The final S1 episode has a lot of Walt and Jesse in teacher/pupil scenes. Or rather, Walt abusing his position as teacher. This episode begins with Jesse attempting to sell his haunted fucked up house and wanting to leave town. Which is the best decision Jesse could have made at this time to save himself. For Jesse, having to melt a body in acid and almost being beaten to death is enough to scare him out of the meth business (and that's peanuts compared with what's to come). But even early on Walt can't just let Jesse leave. Who else would do all the grunt work for Walt if Jesse left? In the moment when Walt clasps Jesse by the shoulders, imploring him not to waste his potential in meth manufacture, not to live his life in fear, etc, Jesse asks him, wide eyed "What are you doing?" It's called manipulation, Jesse. You'll get used to it. But it's interesting because for Walt breaking bad means freeing himself from the fear that has held him back all his life. I don't know if Walt realizes yet that for Jesse this experience is not so liberating. Walt is chaining Jesse to him, link by link, and dragging him deeper into a world that already horrifies him. It will take until the end of the series for Walt to see those chains he put Jesse in.

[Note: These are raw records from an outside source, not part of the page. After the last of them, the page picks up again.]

(** When operators are mixed, [Eval] applies the first operator of the
    level to all its terms, for a binary operator is never removed from the
    evaluator once it was applied: [a && b || c] evaluates to [a && b && c], and
    [a || b && c] to [a || b || c]. *)
Theorem Eval_mixed_operators (prep : OpT ops -> OpT ops) (a b c : OpT ops) (v : V)
  (Hp : Forall (fun o => Prepare ops o = inr (prep o)) [a; b; c]) :
  let holds o := OpEval ops (prep o) v in
  (exists m, New [NewOperandItem a; AND; NewOperandItem b; OR; NewOperandItem c] = Ok (inr m) /\
     Eval m v = Ok (holds a && holds b && holds c)) /\
  (exists m, New [NewOperandItem a; OR; NewOperandItem b; AND; NewOperandItem c] = Ok (inr m) /\
     Eval m v = Ok (holds a || holds b || holds c)).
Proof.
  cbv zeta. rewrite !Forall_cons in Hp. destruct Hp as (Ha & Hb & Hc & _).
  assert (forall b1 b2, Forall (fun bt : bop * term => prepares prep bt.2) [(b1, TOp false b); (b2, TOp false c)]) as Hr.
  { intros b1 b2. repeat constructor; done. }
  pose proof (fun b1 b2 => New_chain prep (TOp false a) [(b1, TOp false b); (b2, TOp false c)]
    (prepares_op _ _ _ Ha) (Hr b1 b2)) as HN.
  split; [exists (term_items prep (TOp false a) ++ rest_items prep [(And, TOp false b); (Or, TOp false c)])
    |exists (term_items prep (TOp false a) ++ rest_items prep [(Or, TOp false b); (And, TOp false c)])];
    (split; [apply (HN And Or) || apply (HN Or And)|]; rewrite Eval_chain; unfold chain_value; cbn; f_equal).
  - by destruct (OpEval ops (prep a) v), (OpEval ops (prep b) v), (OpEval ops (prep c) v).
  - by destruct (OpEval ops (prep a) v), (OpEval ops (prep b) v), (OpEval ops (prep c) v).
Qed.
(* ===== verification/DateRanges.v ===== *)
(** * Ranges of dates (datetime: date_range.go, calendar_range.go, constraints.go)

    [DateRange] packs two dates into 32 bits and [CalendarDateRange] two calendar
    dates into 64, with the fields interleaved.  The iterators walk a range with
    [CalendarDate.Tomorrow]; the reference is the list of consecutive days. *)

From stdpp Require Import base list option numbers gmap sorting.
From Stdlib Require Import ZArith Lia.
From S2P Require Import Prelude Dates.

Open Scope list_scope.
Open Scope Z_scope.
Open Scope go_scope.

(** ** DateRange (date_range.go) *)

Definition dr_from (dr : Z) : Z * Z := (u8 (Z.land (Z.shiftr dr 24) 255), u8 (Z.land (Z.shiftr dr 8) 255)).
Definition dr_to (dr : Z) : Z * Z := (u8 (Z.land (Z.shiftr dr 16) 255), u8 (Z.land dr 255)).

Definition dr_fromDate (dr : Z) : Z :=
  newDate8 (u8 (Z.land (Z.shiftr dr 24) 255)) (u8 (Z.land (Z.shiftr dr 8) 255)).
Definition dr_toDate (dr : Z) : Z :=
  newDate8 (u8 (Z.land (Z.shiftr dr 16) 255)) (u8 (Z.land dr 255)).

Definition newDateRange (from to : Z) : Z :=
  let '(fm, fd) := (Date_Month from, Date_Day from) in
  let '(tm, td) := (Date_Month to, Date_Day to) in
  Z.lor (Z.lor (Z.lor (Z.shiftl fm 24) (Z.shiftl tm 16)) (Z.shiftl fd 8)) td.

Definition dr_From (dr year : Z) : Z :=
  let '(fromMonth, fromDay) := dr_from dr in
  if (fromMonth =? 2) && (fromDay =? 29) && negb (IsLeap year)
  then newDate8 fromMonth 28 else newDate8 fromMonth fromDay.

Definition dr_To (dr year : Z) : Z :=
  let '(toMonth, toDay) := dr_to dr in
  if (toMonth =? 2) && (toDay =? 29) && negb (IsLeap year)
  then newDate8 2 28 else newDate8 toMonth toDay.

Definition DateRangeYear : Z := newDateRange (NewDate 1 1) (NewDate 12 31).

Definition NewDateRange (from to : Z) : Z :=
  if to <? from then newDateRange to from else newDateRange from to.

Definition dr_Include (dr d : Z) : bool := (dr_fromDate dr <=? d) && (d <=? dr_toDate dr).

Definition dr_Normalize (dr year : Z) : res Z :=
  let! from := Date_Normalize (dr_From dr year) year true in
  let! to := Date_Normalize (dr_To dr year) year false in
  Ok (newDateRange from to).

Definition dr_Bound (dr year bound : Z) : res Z :=
  let! drn := dr_Normalize dr year in
  let! bn := dr_Normalize bound year in
  let from := Z.max (dr_From drn year) (dr_From bn year) in
  let to := Z.min (dr_To drn year) (dr_To bn year) in
  if to <? from then Ok 0 else Ok (newDateRange from to).

Definition dr_Equal (dr year dr2 : Z) : res bool :=
  let! ndr := dr_Normalize dr year in
  let! ndr2 := dr_Normalize dr2 year in
  Ok ((dr_From ndr year =? dr_From ndr2 year) && (dr_To ndr year =? dr_To ndr2 year)).

(** [slices.Sort] on packed ranges. *)
Fixpoint sort_insert (x : Z) (l : list Z) : list Z :=
  match l with
  | [] => [x]
  | y :: l' => if x <=? y then x :: l else y :: sort_insert x l'
  end.
Definition slices_Sort (l : list Z) : list Z := foldr sort_insert [] l.

(** [DateList.Merge]: the loop after the first date. *)
Fixpoint merge_dates (year prev from to : Z) (dl merged : list Z) : res (list Z) :=
  match dl with
  | [] => Ok (merged ++ [newDateRange from to])
  | d :: dl =>
      let! cur := Date_Normalize d year true in
      if prev =? cur then merge_dates year cur from to dl merged
      else
        let! y := yesterday cur (daysInMonthForYear year) in
        if prev =? y then merge_dates year cur from cur dl merged
        else merge_dates year cur cur cur dl (merged ++ [newDateRange from to])
  end.

(** An empty list panics at [dl[0]]. *)
Definition DateList_Merge (dl : list Z) (year : Z) : res (list Z) :=
  let! d0 := checked (zget dl 0) in
  let! from := Date_Normalize d0 year true in
  merge_dates year from from from (List.tl dl) [].

(** [DateRangeList.Merge]: the loop after the first range; [prev] is
    [drl[i-1]]. *)
Fixpoint merge_ranges (year prev from to : Z) (drl merged : list Z) : res (list Z) :=
  match drl with
  | [] => Ok (merged ++ [newDateRange from to])
  | dr :: drl =>
      let prevTo := dr_To prev year in
      let curFrom := dr_From dr year in
      let! pd := Date_calcDayOfYear prevTo (IsLeap year) in
      let! cd := Date_calcDayOfYear curFrom (IsLeap year) in
      if cd - 1 <=? pd then merge_ranges year dr from (Z.max (dr_To dr year) prevTo) drl merged
      else merge_ranges year dr curFrom (Z.max (dr_To dr year) prevTo) drl (merged ++ [newDateRange from to])
  end.

Definition DateRangeList_Merge (drl : list Z) (year : Z) : res (list Z) :=
  match drl with
  | [] => Ok []
  | dr :: drl => merge_ranges year dr (dr_From dr year) (dr_To dr year) drl []
  end.

Fixpoint month_ranges (year : Z) (months : list Z) : res (list Z) :=
  match months with
  | [] => Ok []
  | m :: months =>
      let! n := DaysInMonth year m in
      let! l := month_ranges year months in
      Ok (newDateRange (newDate8 m 1) (newDate8 m n) :: l)
  end.

Definition DateRangeList_MergeMonths (drl : list Z) (year : Z) (months : list Z) : res (list Z) :=
  let! l := month_ranges year months in
  DateRangeList_Merge (slices_Sort (l ++ drl)) year.

Definition DateList_ExpandMonths (dl : list Z) (year : Z) : res (list Z) :=
  DateRangeList_Merge (map (fun d => newDateRange d d) dl) year.

Fixpoint DateRangeList_Bound (drl : list Z) (year bound : Z) : res (list Z) :=
  match drl with
  | [] => Ok []
  | dr :: drl =>
      let! b := dr_Bound dr year bound in
      let! l := DateRangeList_Bound drl year bound in
      Ok (if b =? 0 then l else b :: l)
  end.

(** [DateRangeList.Equal]: the first pair that differs ends the loop. *)
Fixpoint DateRangeList_Equal_loop (drl : list Z) (year : Z) (dr2 : list Z) : res bool :=
  match drl, dr2 with
  | d :: drl, d2 :: dr2 =>
      let! e := dr_Equal d year d2 in
      if negb e then Ok false else DateRangeList_Equal_loop drl year dr2
  | _, _ => Ok true
  end.

Definition DateRangeList_Equal (drl : list Z) (year : Z) (dr2 : list Z) : res bool :=
  if negb (len drl =? len dr2) then Ok false else DateRangeList_Equal_loop drl year dr2.

(** ** CalendarDateRange (calendar_range.go) *)

Definition cdr_from (cdr : Z) : Z * Z * Z :=
  (u16 (Z.land (Z.shiftr cdr 48) 65535), u8 (Z.land (Z.shiftr cdr 24) 255), u8 (Z.land (Z.shiftr cdr 8) 255)).
Definition cdr_to (cdr : Z) : Z * Z * Z :=
  (u16 (Z.land (Z.shiftr cdr 32) 65535), u8 (Z.land (Z.shiftr cdr 16) 255), u8 (Z.land cdr 255)).

Definition cdr_fromDate (cdr : Z) : Z :=
  newCalendarDate8 (u16 (Z.land (Z.shiftr cdr 48) 65535)) (u8 (Z.land (Z.shiftr cdr 24) 255)) (u8 (Z.land (Z.shiftr cdr 8) 255)).
Definition cdr_toDate (cdr : Z) : Z :=
  newCalendarDate8 (u16 (Z.land (Z.shiftr cdr 32) 65535)) (u8 (Z.land (Z.shiftr cdr 16) 255)) (u8 (Z.land cdr 255)).

Definition newCalendarDateRange (from to : Z) : Z :=
  let '(fy, fm, fd) := (Year from, Month from, Day from) in
  let '(ty, tm, td) := (Year to, Month to, Day to) in
  Z.lor (Z.lor (Z.lor (Z.lor (Z.lor (Z.shiftl fy 48) (Z.shiftl ty 32)) (Z.shiftl fm 24)) (Z.shiftl tm 16)) (Z.shiftl fd 8)) td.

Definition cdr_From (cdr : Z) : Z :=
  let '(fromYear, fromMonth, fromDay) := cdr_from cdr in
  if (fromMonth =? 2) && (fromDay =? 29) && negb (IsLeap fromYear)
  then newCalendarDate8 fromYear fromMonth 28 else newCalendarDate8 fromYear fromMonth fromDay.

Definition cdr_To (cdr : Z) : Z :=
  let '(toYear, toMonth, toDay) := cdr_to cdr in
  if (toMonth =? 2) && (toDay =? 29) && negb (IsLeap toYear)
  then newCalendarDate8 toYear 2 28 else newCalendarDate8 toYear toMonth toDay.

Definition cdr_Include (cdr d : Z) : bool := (cdr_fromDate cdr <=? d) && (d <=? cdr_toDate cdr).

Definition cdr_Bound (cdr bound : Z) : Z :=
  let from := Z.max (cdr_fromDate cdr) (cdr_fromDate bound) in
  let to := Z.min (cdr_toDate cdr) (cdr_toDate bound) in
  if to <? from then 0 else newCalendarDateRange from to.

Definition NewCalendarDateRange (from to : Z) : res Z :=
  let '(from, to) := if to <? from then (to, from) else (from, to) in
  let! from := Normalize from true in
  let! to := Normalize to false in
  Ok (newCalendarDateRange from to).

Definition dr_CalendarDateRange (dr year : Z) : res Z :=
  let! ndr := dr_Normalize dr year in
  NewCalendarDateRange (Date_CalendarDate (dr_From ndr year) year) (Date_CalendarDate (dr_To ndr year) year).

Definition cdr_DateRange (cdr year : Z) : Z :=
  if negb (Year (cdr_From cdr) =? year) || negb (Year (cdr_To cdr) =? year) then 0
  else NewDateRange (Date (cdr_From cdr)) (Date (cdr_To cdr)).

Definition cdr_Truncate (cdr year : Z) : Z :=
  let fy := Year (cdr_From cdr) in
  let ty := Year (cdr_To cdr) in
  if (fy =? year) && (ty =? year) then NewDateRange (Date (cdr_From cdr)) (Date (cdr_To cdr))
  else if (fy =? year) && (ty =? year + 1)
  then NewDateRange (Date (cdr_From cdr)) (Date (NewCalendarDate year 12 31))
  else if (fy =? year - 1) && (ty =? year)
  then NewDateRange (Date (NewCalendarDate year 1 1)) (Date (cdr_To cdr))
  else 0.

Definition CalendarDateRangeList_Bound (l : list Z) (bound : Z) : list Z :=
  filter (fun b => b <> 0) (map (fun dr => cdr_Bound dr bound) l).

But for now still it's endearing to see Walt teaching Jesse about Thermite and Jesse hanging off Mr White's every word. There's already a sense that they are each filling some emotional need in the other and even if Jesse knows he's been used, then Jesse (the disowned son) will accept being used just for the sake of being wanted by someone. Walt and Jesse are both still naive to how much danger they are in, their status as amateur criminals perfectly captured in the silly little bobble-hat balaclavas they wear when stealing their first barrel of methlaymine. Walt has his Heisenberg hat but he is still only playacting at being the gangster as his shock over Tuco beating No Doze to death reveals. Like Jesse points out, meeting Tuco in an empty junkyard is like Walt thinking of himself as a criminal in a movie and it puts them in greater danger. I'd say in later seasons that Jesse develops into the voice of Walt's conscience but in the first season Jesse is at least a voice of caution that Walt doesn't listen to.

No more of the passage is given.